Das Maß aller Dinge Die rheinland-pfälzische Gemeinde Wallmerod hat der Landflucht den Kampf angesagt. Statt wie viele andere Ortschaften billiges Bauland zu vergeben, setzt man hier auf die Wiederbelebung der Dorfkerne.
Rienza, die Idealstadt der Renaissance, ist am Maß des Menschen ausgerichtet, auf dass er mit sich und der Natur im Einklang lebe. In die Gegenwart übersetzt meint das Architekturen, die ihre Bewohner nicht in Häuserschluchten einsperren, sondern Gebäude und Straßen, zu denen man sich in Beziehung setzen kann. Es meint Infrastrukturen, die fußläufig zu erreichen sind, statt Entfernungen, denen man nur noch mit dem Auto beikommen kann.

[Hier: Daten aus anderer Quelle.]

(* ===== verification/Eo2.v ===== *)
(** The delivery side of event-body durability: the L2 registry, the writing source adapter and
    the ack tracker of crates/aeon-engine/src/eo2.rs, and the garbage-collection sweep of
    src/pipeline.rs.

    A store handle [Arc<Mutex<L2BodyStore>>] shared between the registry and its users is the
    registry's own entry here: every user goes through the registry. *)
From stdpp Require Import base gmap list strings.
From S2P Require Import Prelude Types Event AtRest CheckpointWal L2Body Backpressure Recovery.

(** * [AckSeqTracker] *)

Abbreviation AckSeqTracker := (gmap string Z) (only parsing).

Definition record_ack (t : AckSeqTracker) (sink : string) (seq : Z) : AckSeqTracker :=
  let e := default 0%Z (t !! sink) in <[sink := if (e <? seq)%Z then seq else e]> t.

Definition register_sink (t : AckSeqTracker) (sink : string) : AckSeqTracker :=
  match t !! sink with Some _ => t | None => <[sink := 0%Z]> t end.

Definition ack_snapshot (t : AckSeqTracker) : gmap string Z := t.

Definition min_across_sinks (t : AckSeqTracker) : option Z := values_min t.

(** * [PipelineL2Registry] *)

Section Eo2.
Context `{CryptoOps} `{Codec WrappedDek}.
Context {Event : Type} `{Codec Event}.
Variable crc32 : bytes -> Z.

(** [disks]: the partition directories under the root that no store has been opened on. *)
Record PipelineL2Registry := {
  stores : gmap (string * Z) L2BodyStore;
  disks : gmap (string * Z) Dir;
  reg_root : option string;
  reg_config : L2BodyConfig;
}.

Definition reg_put (r : PipelineL2Registry) (k : string * Z) (s : L2BodyStore) : PipelineL2Registry :=
  {| stores := <[k := s]> (stores r); disks := disks r; reg_root := reg_root r; reg_config := reg_config r |}.

Definition no_files : Dir := {| seg_files := ∅; meta_files := ∅ |}.

Definition registry_open (r : PipelineL2Registry) (pipeline : string) (partition : PartitionId)
    : PipelineL2Registry * Result L2BodyStore :=
  let key := (pipeline, partition) in
  match stores r !! key with
  | Some store => (r, Ok store)
  | None =>
    match reg_root r with
    | None => (r, Err (State "l2 registry: no root configured"))
    | Some _ =>
      match Store_open crc32 (default no_files (disks r !! key)) (reg_config r) with
      | Err e => (r, Err e)
      | Ok store => (reg_put r key store, Ok store)
      end
    end
  end.

Definition registry_keys (r : PipelineL2Registry) : list (string * Z) := (map_to_list (stores r)).*1.

(** * The sweep of pipeline.rs *)

(** Collect one partition of the pipeline up to the cursor; a failed call is only logged. *)
Definition sweep_one (o : Z -> io) (now min_ack : Z) (acc : PipelineL2Registry * option (PipelineCapacity * NodeCapacity))
    (key : string * Z) : PipelineL2Registry * option (PipelineCapacity * NodeCapacity) :=
  let '(reg, cap) := acc in
  match registry_open reg (fst key) (snd key) with
  | (reg, Err _) => (reg, cap)
  | (reg, Ok store) =>
    let bytes_before := disk_bytes store in
    let '(store', _) := gc_up_to_at (o (snd key)) store min_ack now in
    let reclaimed := u64_sat_sub bytes_before (disk_bytes store') in
    (reg_put reg key store',
     match cap with
     | Some (p, n) => if (0 <? reclaimed)%Z then Some (adjust p n (snd key) (- as_i64 reclaimed)) else cap
     | None => None
     end)
  end.

Definition eo2_gc_sweep (o : Z -> io) (now : Z) (reg : PipelineL2Registry) (pipeline_name : string)
    (tracker : AckSeqTracker) (cap : option (PipelineCapacity * NodeCapacity))
    : PipelineL2Registry * option (PipelineCapacity * NodeCapacity) :=
  match min_across_sinks tracker with
  | None => (reg, cap)
  | Some min_ack =>
    if decide (min_ack = 0)%Z then (reg, cap)
    else foldl (sweep_one o now min_ack) (reg, cap)
           (filter (fun k => fst k = pipeline_name) (registry_keys reg))
  end.
End Eo2.

(** * Recovery at pipeline start *)

(** [load_recovery_plan]: the plan of the last checkpoint, none when there is no store or it
    cannot be read. *)
Definition load_recovery_plan {E S : Type} `{CheckpointPersist E S} (e : E) (checkpoint_writer : option S)
    : option RecoveryPlan :=
  match checkpoint_writer with
  | None => None
  | Some writer =>
    match cp_read_last e writer with
    | Ok last => Some (RecoveryPlan_from_last last)
    | Err _ => None
    end
  end.

(** * [L2WritingSource] *)

Section Source.
Context `{CryptoOps} `{Codec WrappedDek} `{WireCodecs}.
Variable crc32 : bytes -> Z.

(** The bodies are the MessagePack encodings of the wire events. *)
#[local] Instance body_codec : Codec WireEvent := wire_event_codec MsgPack.

(** The environment of one append and of the fsync after a partition. *)
Record AppendEnv := { a_create : CreateIo; a_write : io; a_rnd : bytes; a_nonce : bytes }.

Record L2WritingSource := {
  kind : SourceKind;
  pipeline : string;
  registry : PipelineL2Registry;
  mode : DurabilityMode;
  last_seqs : list (PartitionId * Z);
  capacity : option (PipelineCapacity * NodeCapacity);
}.

Definition is_passthrough (s : L2WritingSource) : bool :=
  negb (requires_l2_body_store (mode s)) || bool_decide (kind s = Pull).

(** The partitions of a batch; the grouping map is iterated in an order of its own. *)
Definition idxs_of (batch : list Event) (p : PartitionId) : list nat :=
  filter (fun i => ev_partition <$> batch !! i = Some p) (seq 0 (length batch)).

Record Progress := {
  p_store : L2BodyStore;
  p_batch : list Event;
  p_seqs : list (PartitionId * Z);
  p_capacity : option (PipelineCapacity * NodeCapacity);
}.

(** Charge what an append added to the disk. *)
Definition charge (cap : option (PipelineCapacity * NodeCapacity)) (part delta : Z)
    : option (PipelineCapacity * NodeCapacity) :=
  match cap with
  | Some (p, n) => if (0 <? delta)%Z then Some (adjust p n part (as_i64 delta)) else cap
  | None => None
  end.

(** One iteration of the inner loop: append event [i] of the batch. *)
Definition write_one (env : nat -> AppendEnv) (part : PartitionId) (w : Progress) (i : nat) : Progress * Result unit :=
  match p_batch w !! i with
  | None => (w, Ok tt)
  | Some ev =>
    let bytes_before := disk_bytes (p_store w) in
    let e := env i in
    let '(st, r) := Store_append crc32 (a_create e) (a_write e) (a_rnd e) (a_nonce e) (p_store w) (WireEvent_from ev) in
    match r with
    | Err er => ({| p_store := st; p_batch := p_batch w; p_seqs := p_seqs w; p_capacity := p_capacity w |}, Err er)
    | Ok seq =>
      ({| p_store := st; p_batch := <[i := ev_set_l2_seq seq ev]> (p_batch w);
          p_seqs := <[i := (part, seq)]> (p_seqs w);
          p_capacity := charge (p_capacity w) part (u64_sat_sub (disk_bytes st) bytes_before) |}, Ok tt)
    end
  end.

Fixpoint write_group (env : nat -> AppendEnv) (part : PartitionId) (w : Progress) (idxs : list nat)
    : Progress * Result unit :=
  match idxs with
  | [] => (w, Ok tt)
  | i :: rest =>
    let '(w', r) := write_one env part w i in
    match r with Err er => (w', Err er) | Ok _ => write_group env part w' rest end
  end.

Definition set_progress (s : L2WritingSource) (reg : PipelineL2Registry) (w : Progress) : L2WritingSource :=
  {| kind := kind s; pipeline := pipeline s; registry := reg; mode := mode s;
     last_seqs := p_seqs w; capacity := p_capacity w |}.

(** The outer loop over the partitions, in the map's order. *)
Fixpoint write_parts (env : nat -> AppendEnv) (fsync : Z -> io) (s : L2WritingSource) (batch : list Event)
    (parts : list PartitionId) : L2WritingSource * list Event * Result unit :=
  match parts with
  | [] => (s, batch, Ok tt)
  | part :: rest =>
    let '(reg, opened) := registry_open crc32 (registry s) (pipeline s) part in
    match opened with
    | Err er => ({| kind := kind s; pipeline := pipeline s; registry := reg; mode := mode s;
                    last_seqs := last_seqs s; capacity := capacity s |}, batch, Err er)
    | Ok store =>
      let '(w, r) := write_group env part
        {| p_store := store; p_batch := batch; p_seqs := last_seqs s; p_capacity := capacity s |}
        (idxs_of batch part) in
      let s' := set_progress s (reg_put reg (pipeline s, part) (p_store w)) w in
      match r with
      | Err er => (s', p_batch w, Err er)
      | Ok _ =>
        match (if fsync_per_event (mode s) then Store_fsync (fsync part) (p_store w) else Ok tt) with
        | Err er => (s', p_batch w, Err er)
        | Ok _ => write_parts env fsync s' (p_batch w) rest
        end
      end
    end
  end.

(** [next_batch] on what the inner source returned; [parts] is the grouping map's key order. *)
Definition next_batch (env : nat -> AppendEnv) (fsync : Z -> io) (parts : list PartitionId)
    (s : L2WritingSource) (got : Result (list Event)) : L2WritingSource * Result (list Event) :=
  match got with
  | Err er => (s, Err er)
  | Ok batch =>
    let s := {| kind := kind s; pipeline := pipeline s; registry := registry s; mode := mode s;
                last_seqs := []; capacity := capacity s |} in
    if is_passthrough s || bool_decide (batch = []) then (s, Ok batch)
    else
      let s := {| kind := kind s; pipeline := pipeline s; registry := registry s; mode := mode s;
                  last_seqs := replicate (length batch) (0, 0)%Z; capacity := capacity s |} in
      let '(s', batch', r) := write_parts env fsync s batch parts in
      (s', let? _ := r in Ok batch')
  end.

Definition take_last_seqs (s : L2WritingSource) : L2WritingSource * list (PartitionId * Z) :=
  ({| kind := kind s; pipeline := pipeline s; registry := registry s; mode := mode s;
      last_seqs := []; capacity := capacity s |}, last_seqs s).
End Source.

Das Rienza'sche Ideal war in Stadt und auf dem Land bis Mitte des 20. Jahrhunderts Status Quo und hat sich in ländlichen Gefilden häufig noch in den Grundzügen erhalten: Die Gebäude sind um einen Platz gruppiert, der neben Kirche und Rathaus auch den Markt beherbergt. Durch seine zentrale Lage ist er von überall gut erreichbar und dient nicht nur dazu, sich mit Lebensmitteln einzudecken, sondern auch als sozialer Umschlagplatz für Neuigkeiten. Und trotzdem ist in den meisten Ortskernen heute nicht mehr viel los. Die alten Zentren sind verwaist, die Gebäude verkommen, zurückgelassen von ihren Bewohnern.
Daran ist nicht nur die Landflucht schuld, die Tatsache, dass immer mehr Menschen vom Land in die Stadt ziehen, sondern auch die Art, sie zu bekämpfen. Denn um die ländlichen Gegenden für die Menschen wieder attraktiv zu machen, locken viele Gemeinden mit billigem Bauland am Dorfrand. Die Folge: Ortschaften fransen aus, Nahversorgung rentiert sich nicht mehr und Wege werden länger. Statt auf Märkte zu gehen, fährt man nun die Supermärkte auf der grünen Wiese an. Das Maß ist nicht mehr der Mensch, sondern sein fahrbarer Untersatz. Ins Gespräch kommen kann man beim Einkaufen höchstens noch mit dem Supermarktpersonal.
Zu Beginn der 2000er-Jahre hatte der damalige Bürgermeister von Wallmerod, Jürgen Paulus, mit ähnlichen Problemen zu kämpfen. Der Gemeindenverbund, zwischen Montabaur und Limburg gelegen, ist keine Touristenattraktion. Seine 21 Ortschaften haben keine historischen Fassaden, keine heißen Quellen, liegen nicht mitten im Wald oder an einer Seenplatte. Aber sie sind bequem per ICE erreichbar – der nächste Bahnhof liegt jeweils nur rund zehn Kilometern entfernt –, was sie für Pendler in die größeren Städte attraktiv macht.
Dass Erreichbarkeit alleine nicht reicht, um für Nachwuchs in der Gemeinde zu sorgen, war auch dem Bürgermeister klar. Ein Programm zur Wiederbelebung musste her. Anstatt aber in Randbebauung zu investieren und in den Zentren verfallen zu lassen, entwickelte er zusammen mit seinem Team ein Modell zur Belebung der Ortskerne.
Bau- und Renovierungsprojekte sollten fortan in bestimmten gekennzeichneten Gebieten in den Dorfzentren gefördert werden. Die Gelder dafür sollten direkt aus dem Budget der Verbandsgemeinde Wallmerod kommen. Das entschied die Verbandsverwaltung aber nicht einfach über die Köpfe der Gemeindemitglieder hinweg, sondern stimmte sich demokratisch mit den 21 Ortsbürgermeistern der selbständigen Ortsgemeinden ab. Die nahmen den Vorschlag einstimmig an und so bekam der Plan nicht nur den nötigen finanziellen Rückhalt, sondern auch ideelle Unterstützung.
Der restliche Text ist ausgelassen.